=== Exercise requirements ===
From the data below, return the exact lines starting at the line containing "Proof. intros H%bool_decide_eq_true." and ending at the line containing "frame_typed i v", both included, and nothing else.

Given entries Block Start

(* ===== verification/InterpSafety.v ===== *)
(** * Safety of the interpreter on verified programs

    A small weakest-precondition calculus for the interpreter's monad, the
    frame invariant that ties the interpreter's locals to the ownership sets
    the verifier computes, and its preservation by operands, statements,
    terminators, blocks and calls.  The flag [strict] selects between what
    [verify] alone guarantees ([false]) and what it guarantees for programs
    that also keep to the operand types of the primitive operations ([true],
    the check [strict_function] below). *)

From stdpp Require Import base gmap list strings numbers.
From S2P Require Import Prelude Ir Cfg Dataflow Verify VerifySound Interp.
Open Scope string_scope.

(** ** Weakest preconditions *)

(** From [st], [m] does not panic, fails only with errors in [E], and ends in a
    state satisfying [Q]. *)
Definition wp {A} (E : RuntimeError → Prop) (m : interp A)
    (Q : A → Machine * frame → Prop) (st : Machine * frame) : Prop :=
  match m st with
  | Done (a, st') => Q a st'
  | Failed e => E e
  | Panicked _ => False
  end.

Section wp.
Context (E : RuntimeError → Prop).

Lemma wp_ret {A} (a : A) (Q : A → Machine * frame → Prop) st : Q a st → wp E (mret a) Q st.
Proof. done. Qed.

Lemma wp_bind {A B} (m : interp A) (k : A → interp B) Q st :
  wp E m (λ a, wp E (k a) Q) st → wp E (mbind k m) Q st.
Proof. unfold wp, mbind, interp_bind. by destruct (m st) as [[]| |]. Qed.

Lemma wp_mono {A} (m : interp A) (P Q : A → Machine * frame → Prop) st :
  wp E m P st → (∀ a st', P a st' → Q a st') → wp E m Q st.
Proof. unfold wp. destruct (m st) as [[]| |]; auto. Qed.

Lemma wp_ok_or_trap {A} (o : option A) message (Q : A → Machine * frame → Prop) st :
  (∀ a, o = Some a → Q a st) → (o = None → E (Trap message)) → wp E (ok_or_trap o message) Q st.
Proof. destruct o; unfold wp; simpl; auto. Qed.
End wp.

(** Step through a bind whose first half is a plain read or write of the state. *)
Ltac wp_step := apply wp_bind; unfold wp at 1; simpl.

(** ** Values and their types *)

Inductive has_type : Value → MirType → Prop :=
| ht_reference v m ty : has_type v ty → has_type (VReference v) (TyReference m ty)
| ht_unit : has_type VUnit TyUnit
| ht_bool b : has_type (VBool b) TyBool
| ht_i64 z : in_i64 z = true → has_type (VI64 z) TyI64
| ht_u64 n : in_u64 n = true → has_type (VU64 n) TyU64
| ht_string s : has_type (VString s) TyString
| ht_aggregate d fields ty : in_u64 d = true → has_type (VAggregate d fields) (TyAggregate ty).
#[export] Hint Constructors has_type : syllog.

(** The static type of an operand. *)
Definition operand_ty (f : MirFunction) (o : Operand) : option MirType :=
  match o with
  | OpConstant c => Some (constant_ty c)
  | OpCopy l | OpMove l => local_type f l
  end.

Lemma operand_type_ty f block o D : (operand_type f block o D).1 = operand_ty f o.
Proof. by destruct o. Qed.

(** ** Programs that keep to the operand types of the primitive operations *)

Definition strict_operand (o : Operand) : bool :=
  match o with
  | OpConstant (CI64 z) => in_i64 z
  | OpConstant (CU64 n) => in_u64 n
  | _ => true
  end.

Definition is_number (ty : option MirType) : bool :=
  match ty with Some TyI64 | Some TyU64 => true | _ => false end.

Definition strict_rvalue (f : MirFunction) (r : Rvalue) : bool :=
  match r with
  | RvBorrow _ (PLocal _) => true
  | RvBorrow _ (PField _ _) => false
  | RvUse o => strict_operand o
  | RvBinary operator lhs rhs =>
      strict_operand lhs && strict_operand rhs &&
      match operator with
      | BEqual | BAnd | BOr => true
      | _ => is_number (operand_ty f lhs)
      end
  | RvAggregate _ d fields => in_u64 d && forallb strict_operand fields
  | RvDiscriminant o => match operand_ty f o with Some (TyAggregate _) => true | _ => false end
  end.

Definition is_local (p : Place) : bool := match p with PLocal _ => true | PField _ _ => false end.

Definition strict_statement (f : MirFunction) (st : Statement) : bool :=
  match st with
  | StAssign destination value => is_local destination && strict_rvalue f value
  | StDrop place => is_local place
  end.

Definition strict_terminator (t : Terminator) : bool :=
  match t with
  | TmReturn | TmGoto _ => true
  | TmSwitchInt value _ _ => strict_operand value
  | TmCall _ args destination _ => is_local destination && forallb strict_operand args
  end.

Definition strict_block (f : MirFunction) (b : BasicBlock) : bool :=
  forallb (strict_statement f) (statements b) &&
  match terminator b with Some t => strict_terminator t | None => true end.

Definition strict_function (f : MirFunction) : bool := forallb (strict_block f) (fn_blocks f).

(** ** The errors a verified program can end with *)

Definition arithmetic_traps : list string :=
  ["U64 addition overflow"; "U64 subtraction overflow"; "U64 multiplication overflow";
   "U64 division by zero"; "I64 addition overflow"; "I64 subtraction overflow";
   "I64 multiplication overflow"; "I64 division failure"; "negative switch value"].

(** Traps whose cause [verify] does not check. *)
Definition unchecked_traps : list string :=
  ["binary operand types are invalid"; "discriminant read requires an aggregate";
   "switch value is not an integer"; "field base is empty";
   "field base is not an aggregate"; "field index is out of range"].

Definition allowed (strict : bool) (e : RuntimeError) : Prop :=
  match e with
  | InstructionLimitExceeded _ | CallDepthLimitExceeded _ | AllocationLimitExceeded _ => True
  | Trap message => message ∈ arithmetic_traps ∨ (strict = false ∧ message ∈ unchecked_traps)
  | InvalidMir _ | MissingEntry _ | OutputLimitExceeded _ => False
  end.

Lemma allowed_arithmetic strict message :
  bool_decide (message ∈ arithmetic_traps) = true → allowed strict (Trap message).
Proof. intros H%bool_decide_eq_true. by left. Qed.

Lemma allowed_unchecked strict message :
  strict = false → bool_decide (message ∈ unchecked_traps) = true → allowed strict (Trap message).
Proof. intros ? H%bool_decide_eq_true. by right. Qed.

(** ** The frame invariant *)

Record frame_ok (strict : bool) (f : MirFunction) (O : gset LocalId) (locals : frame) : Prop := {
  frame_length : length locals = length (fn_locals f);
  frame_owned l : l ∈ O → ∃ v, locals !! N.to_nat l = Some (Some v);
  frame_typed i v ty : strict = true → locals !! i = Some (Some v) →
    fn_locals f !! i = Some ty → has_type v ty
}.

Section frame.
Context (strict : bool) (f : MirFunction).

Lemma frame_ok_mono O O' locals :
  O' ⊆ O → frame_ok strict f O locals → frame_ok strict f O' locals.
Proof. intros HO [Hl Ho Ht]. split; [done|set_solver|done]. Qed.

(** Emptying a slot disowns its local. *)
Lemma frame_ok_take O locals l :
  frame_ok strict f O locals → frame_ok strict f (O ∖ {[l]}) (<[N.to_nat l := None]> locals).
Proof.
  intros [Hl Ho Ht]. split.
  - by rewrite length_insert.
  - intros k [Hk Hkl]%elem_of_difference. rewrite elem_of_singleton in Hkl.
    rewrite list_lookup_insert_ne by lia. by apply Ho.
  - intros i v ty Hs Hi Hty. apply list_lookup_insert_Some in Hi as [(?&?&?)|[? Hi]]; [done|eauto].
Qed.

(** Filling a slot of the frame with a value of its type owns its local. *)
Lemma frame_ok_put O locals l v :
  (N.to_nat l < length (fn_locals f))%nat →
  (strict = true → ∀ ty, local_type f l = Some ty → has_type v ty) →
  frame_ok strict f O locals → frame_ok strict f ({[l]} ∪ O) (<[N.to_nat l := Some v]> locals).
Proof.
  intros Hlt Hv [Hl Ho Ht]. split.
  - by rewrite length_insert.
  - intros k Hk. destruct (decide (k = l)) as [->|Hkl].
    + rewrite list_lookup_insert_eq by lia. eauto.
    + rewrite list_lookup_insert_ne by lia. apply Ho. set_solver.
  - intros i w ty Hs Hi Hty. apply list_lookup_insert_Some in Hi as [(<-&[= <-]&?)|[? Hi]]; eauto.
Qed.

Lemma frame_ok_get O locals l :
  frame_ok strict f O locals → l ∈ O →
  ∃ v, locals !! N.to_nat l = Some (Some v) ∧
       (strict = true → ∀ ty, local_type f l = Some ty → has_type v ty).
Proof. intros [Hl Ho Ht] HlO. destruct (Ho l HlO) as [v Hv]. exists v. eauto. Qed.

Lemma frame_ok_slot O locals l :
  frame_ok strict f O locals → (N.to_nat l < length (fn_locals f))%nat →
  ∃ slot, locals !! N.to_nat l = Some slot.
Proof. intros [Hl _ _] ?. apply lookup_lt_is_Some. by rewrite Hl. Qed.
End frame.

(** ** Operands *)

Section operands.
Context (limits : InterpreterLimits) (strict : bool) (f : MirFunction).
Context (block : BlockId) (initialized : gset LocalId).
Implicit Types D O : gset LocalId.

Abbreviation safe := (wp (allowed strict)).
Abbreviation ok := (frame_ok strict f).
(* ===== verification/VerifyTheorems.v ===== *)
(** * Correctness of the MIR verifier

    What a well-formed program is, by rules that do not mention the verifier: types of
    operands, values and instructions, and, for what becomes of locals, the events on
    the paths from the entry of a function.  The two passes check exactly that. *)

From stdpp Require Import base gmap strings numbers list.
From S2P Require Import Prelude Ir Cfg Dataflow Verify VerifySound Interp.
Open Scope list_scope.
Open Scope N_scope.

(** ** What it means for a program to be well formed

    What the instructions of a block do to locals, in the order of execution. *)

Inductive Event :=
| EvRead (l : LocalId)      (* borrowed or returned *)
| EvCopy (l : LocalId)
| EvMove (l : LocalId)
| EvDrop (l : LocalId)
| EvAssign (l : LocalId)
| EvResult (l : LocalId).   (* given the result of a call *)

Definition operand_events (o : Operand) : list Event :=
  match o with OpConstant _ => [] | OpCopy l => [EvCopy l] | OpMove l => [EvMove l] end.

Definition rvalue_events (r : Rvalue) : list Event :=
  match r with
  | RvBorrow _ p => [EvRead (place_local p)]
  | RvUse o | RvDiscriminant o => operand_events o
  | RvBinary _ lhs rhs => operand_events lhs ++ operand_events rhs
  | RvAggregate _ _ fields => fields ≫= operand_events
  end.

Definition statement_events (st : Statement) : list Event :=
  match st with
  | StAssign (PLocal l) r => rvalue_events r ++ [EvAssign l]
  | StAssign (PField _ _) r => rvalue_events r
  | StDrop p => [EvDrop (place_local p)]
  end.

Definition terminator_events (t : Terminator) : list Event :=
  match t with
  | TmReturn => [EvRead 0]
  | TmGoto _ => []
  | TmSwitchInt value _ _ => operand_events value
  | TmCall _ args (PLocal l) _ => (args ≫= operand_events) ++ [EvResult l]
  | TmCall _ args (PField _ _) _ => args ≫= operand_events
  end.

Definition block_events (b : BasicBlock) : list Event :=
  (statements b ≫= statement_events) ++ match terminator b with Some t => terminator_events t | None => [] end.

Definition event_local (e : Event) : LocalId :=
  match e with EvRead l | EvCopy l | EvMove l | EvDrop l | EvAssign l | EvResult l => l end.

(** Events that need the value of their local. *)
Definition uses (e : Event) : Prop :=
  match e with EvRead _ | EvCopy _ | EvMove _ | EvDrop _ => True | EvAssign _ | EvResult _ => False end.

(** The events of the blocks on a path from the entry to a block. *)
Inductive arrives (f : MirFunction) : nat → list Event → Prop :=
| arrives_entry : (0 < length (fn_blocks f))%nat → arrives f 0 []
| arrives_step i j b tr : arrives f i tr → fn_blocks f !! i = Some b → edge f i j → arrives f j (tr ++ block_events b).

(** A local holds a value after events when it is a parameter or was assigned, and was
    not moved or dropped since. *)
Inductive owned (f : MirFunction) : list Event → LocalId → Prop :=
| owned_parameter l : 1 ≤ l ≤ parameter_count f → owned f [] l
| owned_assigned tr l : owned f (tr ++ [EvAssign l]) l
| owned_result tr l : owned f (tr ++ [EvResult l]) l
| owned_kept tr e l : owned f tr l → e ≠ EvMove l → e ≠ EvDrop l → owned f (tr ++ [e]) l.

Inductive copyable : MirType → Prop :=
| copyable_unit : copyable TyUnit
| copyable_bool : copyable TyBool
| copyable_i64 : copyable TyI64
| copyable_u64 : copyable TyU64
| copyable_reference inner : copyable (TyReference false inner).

Given entries Block End

=== Your solution ===
Proof. intros H%bool_decide_eq_true. by left. Qed.

Lemma allowed_unchecked strict message :
  strict = false → bool_decide (message ∈ unchecked_traps) = true → allowed strict (Trap message).
Proof. intros ? H%bool_decide_eq_true. by right. Qed.

(** ** The frame invariant *)

Record frame_ok (strict : bool) (f : MirFunction) (O : gset LocalId) (locals : frame) : Prop := {
  frame_length : length locals = length (fn_locals f);
  frame_owned l : l ∈ O → ∃ v, locals !! N.to_nat l = Some (Some v);
  frame_typed i v ty : strict = true → locals !! i = Some (Some v) →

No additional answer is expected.